Like Rees, Trojcak realized he would not be able to make a living recording bands and looked for other market niches to occupy. He edited two investment cassette magazines and now produces a cassette magazine for real estate agents who are learning to make better use of the Internet in their business. He also writes original music for use on radio and television.

Industrial clients have been a significant part of his business, often in association with local video production houses. In 1997 he worked on two separate United Way campaigns in association with a video house.

Trojcak is in the process of improving his studio facilities and building a new control room and hopes to be able to increase his work with bands in the fall when the construction is completed.

He believes this area is changing in its support for studio band recording and that it is “about to blossom” for Progressive Enterprises. “There’s a lot going on now,” he says. “We’ve been getting referrals and able to get business through word–of–mouth without much advertising.”

Trojcak said all the studio professionals in the area know and help each other. “There’s competition, but it’s not cutthroat. We’ll refer business to someone else if we’re too busy to handle it.”

A studio that’s more musically oriented but still does not look to bands for most of its income is Wray’s Skyline Recording Studio in Mechanicsburg.

Keith Mohr of Wray's Skyline Recording StudioKeith Mohr, the studio’s full–time producer/engineer, says they have found a niche in the local Christian music market and have been able to attract and retain clients through his emphasis on building relationships with people and being personally involved in their projects.

The studio was started by local music store owner Bill Wray as a hobby. Mohr was working for Wray in his store, became aware of the studio, and persuaded Wray that it could be put to better use. It has grown to the point that Mohr now works full–time in the studio.

He tries to do commercial jingles and original music for corporate clients but finds it hard to sell the concept of original music in this area because so much “needle drop” (libraries of music that can be purchased for a specific use) music is available.

His entrée into the local Christian music market came in 1996 when he was hired to record a Christian festival at Hershey.
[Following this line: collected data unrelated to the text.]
(** * Query-form validator of Scribe-Data: a shallow embedding

    This development embeds [src/scribe_data/check/check_query_forms.py]
    and proves properties of its checking functions.

    Modelling conventions.
    - A Python [str] is a Rocq [string]; each [ascii] stands for the code
      point of the same number, so the texts covered are those whose code
      points lie in 0..255.  Character classes ([\s], [\w], [\d], [.]),
      [str.lower], [str.strip] and [str.splitlines] are the ones of CPython
      restricted to that range.
    - An exception is an explicit result: [pyresult A] is either [Ok a] or
      [Raise e].
    - The patterns handed to [re] are values of [Re.regex], matched by a
      backtracking matcher that follows the priorities of [re] (leftmost
      match, greedy and lazy repetition, one capture group). *)

From Stdlib Require Import String Ascii List Bool Arith NArith Lia Permutation Sorted.
From Stdlib Require DecimalString.
Import ListNotations.

Open Scope string_scope.
Open Scope list_scope.

(** ** Python primitives *)

Module Py.

Inductive exn : Type :=
| IndexError
| KeyError
| UnboundLocalError
| ReError.

Inductive pyresult (A : Type) : Type :=
| Ok (a : A)
| Raise (e : exn).

Arguments Ok {A} a.
Arguments Raise {A} e.

Definition bind {A B : Type} (m : pyresult A) (f : A -> pyresult B) : pyresult B :=
  match m with
  | Ok a => f a
  | Raise e => Raise e
  end.

Definition LF : ascii := ascii_of_nat 10.
Definition CR : ascii := ascii_of_nat 13.

(** [c.isspace()], which is also the class [\s] of [re]. *)
Definition is_space (c : ascii) : bool :=
  let n := nat_of_ascii c in
  (((9 <=? n) && (n <=? 13)) || ((28 <=? n) && (n <=? 32))
   || (n =? 133) || (n =? 160))%nat.

(** The class [\d]. *)
Definition is_digit (c : ascii) : bool :=
  let n := nat_of_ascii c in ((48 <=? n) && (n <=? 57))%nat.

(** The class [\w]: alphanumeric code points and the underscore. *)
Definition is_word (c : ascii) : bool :=
  let n := nat_of_ascii c in
  (is_digit c
   || ((65 <=? n) && (n <=? 90)) || (n =? 95) || ((97 <=? n) && (n <=? 122))
   || (n =? 170) || (n =? 178) || (n =? 179) || (n =? 181) || (n =? 185)
   || (n =? 186) || ((188 <=? n) && (n <=? 190))
   || ((192 <=? n) && (n <=? 214)) || ((216 <=? n) && (n <=? 246))
   || (248 <=? n))%nat.

(** The character [.] of a pattern compiled without [re.DOTALL]. *)
Definition is_dot (c : ascii) : bool := negb (Ascii.eqb c LF).

Definition any_char (c : ascii) : bool := true.

(** The boundaries at which [str.splitlines] cuts. *)
Definition is_linebreak (c : ascii) : bool :=
  let n := nat_of_ascii c in
  (((10 <=? n) && (n <=? 13)) || ((28 <=? n) && (n <=? 30)) || (n =? 133))%nat.

(** [c.lower()] for one character. *)
Definition lower_char (c : ascii) : ascii :=
  let n := nat_of_ascii c in
  if (((65 <=? n) && (n <=? 90))
      || ((192 <=? n) && (n <=? 222) && negb (n =? 215)))%nat
  then ascii_of_nat (n + 32)
  else c.

(** [s[:1].lower() + s[1:]] *)
Definition lower_first (s : string) : string :=
  match s with
  | EmptyString => EmptyString
  | String c s' => String (lower_char c) s'
  end.

Fixpoint lstrip (s : string) : string :=
  match s with
  | EmptyString => EmptyString
  | String c s' => if is_space c then lstrip s' else s
  end.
He met many of the performers, they liked the work he did in recording the festival, and he was able to start attracting them to the studio, even though he still describes business as “mainly scratch and claw” to get and keep clients.

Mohr, who says he is “called to be an encourager,” tries to keep the price affordable for bands and to work with them as a producer to help them improve their product and not waste recording time so they can keep costs down. That kind of service works to build repeat and referral business, he says. They also now have a Web site (www.brokenrecords.com) so people can learn about the services they offer and buy recordings from the Internet.
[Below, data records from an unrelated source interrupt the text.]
(** ** The shape of a run *)

Lemma onIndexSetup_run c s o s' :
  client imports = Some c ->
  onIndexSetup imports s = (o, s') ->
  exists evs, trace s' = trace s ++ evs /\ SetupRun imports c evs o.
Proof.
  unfold onIndexSetup. intros -> H.
  rewrite bind_await in H. cbv zeta in H.
  destruct ((getOrCreateIndex imports INDEX_NAME (outside s)).1) as [[index|]|e] eqn:E1.
  - rewrite bind_await in H. cbv zeta in H. simpl in H.
    match type of H with context [match ?c with _ => _ end] =>
      destruct c as [t1|e] eqn:E2 end.
    + rewrite bind_await in H. cbv zeta in H. simpl in H.
      match type of H with context [match ?c with _ => _ end] =>
        destruct c as [t2|e] eqn:E3 end.
      * apply await_inv in H as (r & A & _ & T & ->). simpl in T.
        eexists. rewrite T, <- !app_assoc. split; [done|]. simpl.
        by eapply (SetupRun_wait imports c).
      * injection H as <- <-. simpl. eexists. rewrite <- !app_assoc. split; [done|].
        by eapply SetupRun_sortable_rejected.
    + injection H as <- <-. simpl. eexists. rewrite <- !app_assoc. split; [done|].
      by eapply SetupRun_searchable_rejected.
  - injection H as <- <-. simpl. eexists. split; [done|]. by eapply SetupRun_no_index.
  - injection H as <- <-. simpl. eexists. split; [done|]. by eapply SetupRun_index_rejected.
Qed.

(** A run does nothing, or it runs setup and stops there with its error,
    or it runs setup and then the rest. *)
Lemma onIndexUpdate_cases fuel ctx s o s' :
  onIndexUpdate imports fuel ctx s = (o, s') ->
  (client imports = None /\ o = Returned tt /\ newEvents s s' = [])
  \/ exists c setupEvs,
       client imports = Some c
       /\ ((exists e, SetupRun imports c setupEvs (Threw e)
               /\ o = Threw e /\ newEvents s s' = setupEvs)
           \/ (exists x rest, SetupRun imports c setupEvs (Returned tt)
                  /\ UpdateRun c ctx x rest o
                  /\ newEvents s s' = setupEvs ++ rest)).
Proof.
  intros H. destruct (client imports) as [c|] eqn:Hc.
  - right. exists c.
    destruct (onIndexUpdate_run _ _ _ _ _ _ _ Hc H) as (o1 & s1 & H1 & Hrest).
    destruct (onIndexSetup_run _ _ _ _ Hc H1) as (evs1 & T1 & R1).
    exists evs1. split; [done|]. destruct o1 as [[]|e|].
    + right. destruct Hrest as (rest & T & R). exists (outside s1), rest.
      split; [done|]. split; [done|]. apply newEvents_app. by rewrite T, T1, app_assoc.
    + left. destruct Hrest as [-> ->]. exists e. split; [done|]. split; [done|].
      by apply newEvents_app.
    + by destruct (onIndexSetup_trace _ _ _ _ H1) as (_ & _ & _ & Hno).
  - left. unfold onIndexUpdate in H. rewrite Hc in H. injection H as <- <-.
    split; [done|]. split; [done|]. unfold newEvents. apply drop_all.
Qed.

(** ** Rejections *)

Lemma stopsAtRejection_app {A} evs1 evs2 (o : Outcome A) :
  forallb resolved evs1 = true ->
  stopsAtRejection evs2 o ->
  stopsAtRejection (evs1 ++ evs2) o.
Proof.
  intros H1. destruct o as [a|e|]; simpl.
  - intros H2. by rewrite forallb_app, H1, H2.
  - intros (init & last & -> & Hinit & Hlast). exists (evs1 ++ init), last.
    rewrite app_assoc, forallb_app, H1, Hinit. done.
  - intros H2. by rewrite forallb_app, H1, H2.
Qed.

Lemma SetupRun_stops c evs o : SetupRun imports c evs o -> stopsAtRejection evs o.
Proof.
  destruct 1 as [x e E|x E|x index y e E1 E2|x index y t1 z e E1 E2 E3
                |x index y t1 z t2 w r E1 E2 E3 uids E4]; simpl.
  - by exists [], (GetOrCreateIndex INDEX_NAME (Rejected e)).
  - done.
  - by exists [GetOrCreateIndex INDEX_NAME (Resolved (Some index))],
      (UpdateSearchableAttributes index ["name"] (Rejected e)).
  - by exists [GetOrCreateIndex INDEX_NAME (Resolved (Some index));
               UpdateSearchableAttributes index ["name"] (Resolved t1)],
      (UpdateSortableAttributes index SORTABLE_ATTRIBUTES (Rejected e)).
  - destruct r as [[]|e]; simpl; [done|].
    by exists [GetOrCreateIndex INDEX_NAME (Resolved (Some index));
               UpdateSearchableAttributes index ["name"] (Resolved t1);
               UpdateSortableAttributes index SORTABLE_ATTRIBUTES (Resolved t2)],
      (WaitForTasks uids (Rejected e)).
Qed.

Lemma LoopRun_stops c ctx queuedItems offset tagTasks evs o :
  LoopRun c ctx queuedItems offset tagTasks evs o -> stopsAtRejection evs o.
Proof.
  induction 1 as [| offset tagTasks x e Hlt args E | | offset tagTasks x tags y e Hlt args E Hne docs E'
                 | offset tagTasks x tags y task evs o Hlt args E Hne docs E' L IH |]; simpl; try done.
  - by exists [], (TagFindMany args (Rejected e)).
  - by exists [TagFindMany args (Resolved tags)], (UpdateDocuments INDEX_NAME docs (Rejected e)).
  - by apply (stopsAtRejection_app
                [TagFindMany args (Resolved tags); UpdateDocuments INDEX_NAME docs (Resolved task)]).
Qed.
Mohr says most of the studio’s income comes from him working with individual songwriters to develop their songs. Much of the music is provided from a computer rather than from studio musicians. He does, however, call on one guitar player regularly fort a lot of the music that is recorded.

Another way in which Skyline Studio works with its Christian artists is through sales of recordings through its Broken Records outlet.
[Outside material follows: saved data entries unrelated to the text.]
Lemma NoDup_concat_inj {A} (g : list (list A)) :
  (forall i j i' j' l l' x,
     g !! i = Some l -> l !! j = Some x -> g !! i' = Some l' -> l' !! j' = Some x ->
     i = i' /\ j = j') ->
  NoDup (concat g).
Proof.
  induction g as [|l g IH]; intros Hinj; simpl; [constructor|].
  apply NoDup_app. split; [|split].
  - apply NoDup_alt. intros j j' x Hj Hj'.
    by destruct (Hinj 0%nat j 0%nat j' l l x eq_refl Hj eq_refl Hj').
  - intros x Hx Hx'.
    apply list_elem_of_lookup in Hx as [j Hj].
    apply list_elem_of_In, in_concat in Hx' as (l' & Hl' & Hx').
    apply list_elem_of_In, list_elem_of_lookup in Hl' as [i' Hi'].
    apply list_elem_of_In, list_elem_of_lookup in Hx' as [j' Hj'].
    by destruct (Hinj 0%nat j (S i') j' l l' x eq_refl Hj Hi' Hj').
  - apply IH. intros i j i' j' l1 l2 x H1 H2 H3 H4.
    destruct (Hinj (S i) j (S i') j' l1 l2 x H1 H2 H3 H4) as [? ?]. split; lia.
Qed.

Lemma get_pieces_NoDup (b : Board) :
  shape b -> positions b -> NoDup (concat (board b)).
Proof.
  intros Hsh Hpos. apply NoDup_concat_inj.
  intros i j i' j' l l' x Hl Hx Hl' Hx'.
  destruct (shape_lookup b i j l x Hsh Hl Hx) as (Hi & Hj & Hsq).
  destruct (shape_lookup b i' j' l' x Hsh Hl' Hx') as (Hi' & Hj' & Hsq').
  pose proof (positions_injective b _ _ _ _ x Hpos Hi Hj Hi' Hj' Hsq Hsq') as H.
  injection H as H1 H2. lia.
Qed.

Lemma square_in_pieces (b : Board) (r c : Z) (x : Ref) :
  0 <= r -> 0 <= c -> square b r c = Some x -> x ∈ concat (board b).
Proof.
  intros Hr Hc Hsq. apply square_lookup in Hsq as (l & Hl & Hx); [|done..].
  apply list_elem_of_In, in_concat. exists l.
  split; apply list_elem_of_In, list_elem_of_lookup; eauto.
Qed.

Lemma tick_all_run (t : Side) (f : bool) (b : Board) :
  shape b -> positions b ->
  exists b',
    tick_all t f b = Return b' tt
    /\ board b' = board b
    /\ length (store b') = length (store b)
    /\ (forall r c p, 0 <= r < 8 -> 0 <= c < 8 -> piece_at b r c = Some p ->
          piece_at b' r c = Some (tick p (neighbours b r c) t f)).
Proof.
  intros Hsh Hpos.
  destruct (tick_loop t f b Hpos (concat (board b)) (get_pieces_NoDup b Hsh Hpos))
    with (b1 := b) as (b' & Hfor & Hb & Hl & Hdone & _); try done.
  { intros x Hx. apply get_pieces_in_range in Hx as (r & c & Hr & Hc & Hsq); [|done].
    destruct (positions_on_its_square b r c x Hpos Hr Hc Hsq) as (p & Hp & _). eauto. }
  exists b'. split; [exact Hfor|]. split; [done|]. split.
  - assert (H : length (layouts b') = length (layouts b)) by by rewrite Hl.
    unfold layouts in H. by rewrite !length_fmap in H.
  - intros r c p Hr Hc Hat. unfold piece_at in *. unfold square in *. rewrite Hb.
    fold (square b r c) in *.
    destruct (square b r c) as [x|] eqn:Hsq; [|done].
    destruct (positions_on_its_square b r c x Hpos Hr Hc Hsq) as (p0 & (Hp0 & _) & Hrow & Hcol).
    assert (p0 = p) as -> by congruence.
    rewrite <- Hrow, <- Hcol. apply Hdone; [|done].
    apply (square_in_pieces b r c); [lia|lia|done].
Qed.

(** X6. On a well-formed board [tick_all] returns, leaves every square
    with the object it held and creates none, and has ticked every piece
    of the board exactly once against its neighbours as they stood: the
    piece on a square afterwards is [tick] of the piece that was there,
    with the neighbours of the board before the pass. *)
Theorem tick_all_at_once (t : Side) (f : bool) (b : Board) :
  shape b -> positions b ->
  exists b',
    tick_all t f b = Return b' tt
    /\ board b' = board b
    /\ length (store b') = length (store b)
    /\ (forall r c p, 0 <= r < 8 -> 0 <= c < 8 -> piece_at b r c = Some p ->
          piece_at b' r c = Some (tick p (neighbours b r c) t f)).
Proof. exact (tick_all_run t f b). Qed.

Lemma tick_all_at_once_witness :
  exists b', tick_all Black true initial_board = Return b' tt
    /\ birth_counter_black <$> piece_at b' 5 3 = Some 1
    /\ death_counter <$> piece_at b' 7 3 = Some 1
    /\ death_counter <$> piece_at b' 0 3 = Some 0.
Proof.
  destruct (tick_all_at_once Black true initial_board) as (b' & Hrun & _ & _ & Hat).
  - vm_compute. reflexivity.
  - intros r c Hr Hc. each_square r c Hr Hc; vm_compute; eauto.
  - exists b'. split; [exact Hrun|].
    split; [|split].
    + erewrite (Hat 5 3); [|lia|lia|vm_compute; reflexivity]. vm_compute. reflexivity.
    + erewrite (Hat 7 3); [|lia|lia|vm_compute; reflexivity]. vm_compute. reflexivity.
    + erewrite (Hat 0 3); [|lia|lia|vm_compute; reflexivity]. vm_compute. reflexivity.
Defined.

(** ** [update_state] returns *)

Lemma on_board_get_piece (e : Engine) (r c : Z) (x : Ref) :
  square (engine_board e) r c = Some x -> on_board (get_piece r c) e = Return e x.
Proof.
  intros H. unfold on_board. rewrite get_piece_square, H. by rewrite with_board_id.
Qed.

Lemma on_board_deref (e : Engine) (x : Ref) (p : Piece) :
  store (engine_board e) !! x = Some p -> on_board (deref x) e = Return e p.
Proof.
  intros H. unfold on_board. rewrite (deref_some _ _ _ H). by rewrite with_board_id.
Qed.

Lemma col_label_some (c : Z) : 0 <= c < 8 -> is_Some (py_getitem col_labels c).
Proof.
  intros H.
  assert (c = 0 \/ c = 1 \/ c = 2 \/ c = 3 \/ c = 4 \/ c = 5 \/ c = 6 \/ c = 7)
    as Hc by lia.
  repeat (destruct Hc as [->|Hc]; [eexists; reflexivity|]).
  subst c. eexists; reflexivity.
Qed.

Lemma move_is_valid_run (sel dest : Ref) (sf : option Stockfish) (e : Engine)
    (s d : Piece) :
  store (engine_board e) !! sel = Some s ->
  store (engine_board e) !! dest = Some d ->
  0 <= col s < 8 -> 0 <= col d < 8 ->
  exists e1 v,
    move_is_valid sel dest sf e = Return e1 v
    /\ cursor_row e1 = cursor_row e /\ cursor_col e1 = cursor_col e.
Proof.
  intros Hs Hd Hcs Hcd. unfold move_is_valid.
  rewrite (bind_return (on_board (deref sel)) _ e e s (on_board_deref e sel s Hs)).
  rewrite (bind_return (on_board (deref dest)) _ e e d (on_board_deref e dest d Hd)).
  destruct (col_label_some _ Hcs) as [ls ->].
  destruct (col_label_some _ Hcd) as [ld ->].
  destruct (piece_move_is_valid s d); [|by eexists _, _].
  destruct sf as [sf|]; [destruct (is_move_correct sf) as [[]|]|];
    by eexists _, _.
Qed.

Lemma tick_all_returns (t : Side) (f : bool) (e : Engine) :
  engine_ok e -> selected_piece e = None ->
  exists e',
    on_board (tick_all t f) e = Return e' tt
    /\ engine_ok e' /\ selected_piece e' = None /\ same_fields e e'.
Proof.
  intros Hok Hsel.
  destruct (tick_all_run t f (engine_board e)) as (b' & Hrun & _);
    [apply Hok..|].
  assert (E : on_board (tick_all t f) e = Return (with_board e b') tt)
    by (unfold on_board; by rewrite Hrun).
  exists (with_board e b'). split; [exact E|].
  destruct (tick_all_ok t f e _ tt Hok Hsel E) as (H1 & H2 & _).
  destruct (on_board_fields _ _ _ _ E) as (H3 & _).
  done.
Qed.

Lemma queue_usable (s : Side) (e : Engine) :
  engine_ok e -> s <> NoSide ->
  queue_of s e <> []
  /\ Forall (fun x => is_Some (kind_of_letter x)) (queue_of s e).
Proof.
  intros Hok Hs. destruct (engine_ok_queue e s Hok Hs) as [Hq _].
  rewrite Hq. split.
  - intros H. apply (f_equal length) in H. rewrite rotate_length in H.
    vm_compute in H. discriminate.
  - apply Forall_forall. intros x Hx. apply rotate_elem in Hx.
    destruct (seed_queue_kinds x Hx) as (k & -> & _). by eexists.
Qed.

Lemma birth_pass_returns (e : Engine) :
  engine_ok e -> selected_piece e = None -> current_turn e <> NoSide ->
  exists e',
    birth_pass e = Return e' tt
    /\ engine_ok e' /\ selected_piece e' = None /\ same_fields e e'.
Proof.
  intros Hok Hsel Ht.
  destruct (queue_usable _ e Hok Ht) as [Hq Hvalid].
  destruct (births_run (current_turn e) (scan_order (current_turn e)) Ht
              (scan_order_NoDup _) (scan_order_in_range _) e
              (ok_shape _ (ok_board e Hok)) (ok_positions _ (ok_board e Hok))
              Hq Hvalid) as (e' & Hfor & _).
  assert (E : birth_pass e = Return e' tt).
  { unfold birth_pass, bind, get.
    destruct (current_turn e); [| |done]; rewrite for_nested; exact Hfor. }
  exists e'. split; [exact E|].
  destruct (birth_pass_ok e e' tt Hok Hsel E) as (H1 & H2 & _).
  destruct (birth_pass_fields e e' tt E) as (H3 & _).
  done.
Qed.

Lemma death_loop_returns (pieces : list Ref) :
  forall e, engine_ok e -> selected_piece e = None ->
    in_range_refs (engine_board e) pieces ->
    exists e' r, death_loop pieces e = Return e' r.
Proof.
  induction pieces as [|piece rest IH]; intros e Hok Hsel Hin.
  - by eexists _, _.
  - apply Forall_cons in Hin as [(p & Hp & Hr & Hc) Hin].
    cbn [death_loop].
    rewrite (bind_return (on_board (deref piece)) _ e e p (on_board_deref e piece p Hp)).
    destruct (death_counter p =? 4) eqn:Hdc; [|by apply IH].
    pose proof (ok_board e Hok) as Hbok.
    destruct (positions_piece_at (engine_board e) (row p) (col p)
                (ok_positions _ Hbok) Hr Hc) as (x & o & Hsq & Ho & _).
    destruct (kill_piece_run (engine_board e) piece x p o (current_turn e)
                Hp (proj1 Hr) (proj1 Hc) Hsq Ho) as (Hnoop & Hking & Hkill).
    unfold bind at 1, get. unfold bind at 1, try_except, bind at 1, on_board.
    destruct (decide (side p = current_turn e)) as [Hside|Hside].
    + destruct (decide (kind o = King)) as [Hk|Hk].
      * rewrite (Hking Hside Hk). do 2 eexists. reflexivity.
      * destruct (Hkill Hside Hk) as (g & Hrun & Hnew & Hframe & Hshape).
        rewrite Hrun. cbv beta iota. unfold ret at 1.
        match goal with
        | |- exists e' r, death_loop rest ?e1 = _ =>
            assert (E1 : death_loop [piece] e = Return e1 true)
        end.
        { cbn [death_loop].
          rewrite (bind_return (on_board (deref piece)) _ e e p
                     (on_board_deref e piece p Hp)).
          rewrite Hdc.
          unfold bind at 1, get. unfold bind at 1, try_except, bind at 1, on_board.
          rewrite Hrun. reflexivity. }
        apply death_loop_ok in E1 as [Hok1 Hsel1]; [|exact Hok|exact Hsel|];
          [|apply Forall_cons; split; [by exists p|constructor]].
        apply IH; [exact Hok1|exact Hsel1|].
        unfold in_range_refs in *. eapply Forall_impl; [exact Hin|].
        intros y (q & Hq & Hqr & Hqc). exists q. split; [|done].
        apply lookup_lt_Some in Hq as Hlt.
        cbn [store engine_board with_board].
        rewrite list_lookup_insert_ne by lia. by rewrite lookup_app_l.
    + rewrite (Hnoop Hside). cbv beta iota. unfold ret at 1.
      rewrite with_board_id. by apply IH.
Qed.

Lemma death_pass_returns (e : Engine) :
  engine_ok e -> selected_piece e = None ->
  exists e' r,
    death_pass e = Return e' r
    /\ engine_ok e' /\ selected_piece e' = None /\ same_fields e e'.
Proof.
  intros Hok Hsel.
  destruct (death_loop_returns (concat (board (engine_board e))) e Hok Hsel)
    as (e' & r & E0); [apply get_pieces_in_range_refs, Hok|].
  assert (E : death_pass e = Return e' r).
  { unfold death_pass, bind at 1, on_board, get_pieces. by rewrite with_board_id. }
  exists e', r. split; [exact E|].
  destruct (death_pass_ok e e' r Hok Hsel E) as (H1 & H2).
  destruct (death_pass_fields e e' r E) as (H3 & _).
  done.
Qed.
Mohr is in the process of upgrading the studio’s facilities. They’ve just added a nine–foot Baldwin concert grand piano that had been on tour with Baldwin and is signed by many of the artists who played it.

He also hopes to build a market in recording school bands and choruses and producing CDs they can use as fund–raisers.

So, as you can see, all is not late-night jam sessions and screaming guitars in the recording studio business. It’s doing what’s necessary to keep the doors open and branching out into other areas, just like any other business. Of course, there IS the occasional CD recording for a local band and the chance to hear the very newest and the very best. Every business has to have its perks, right?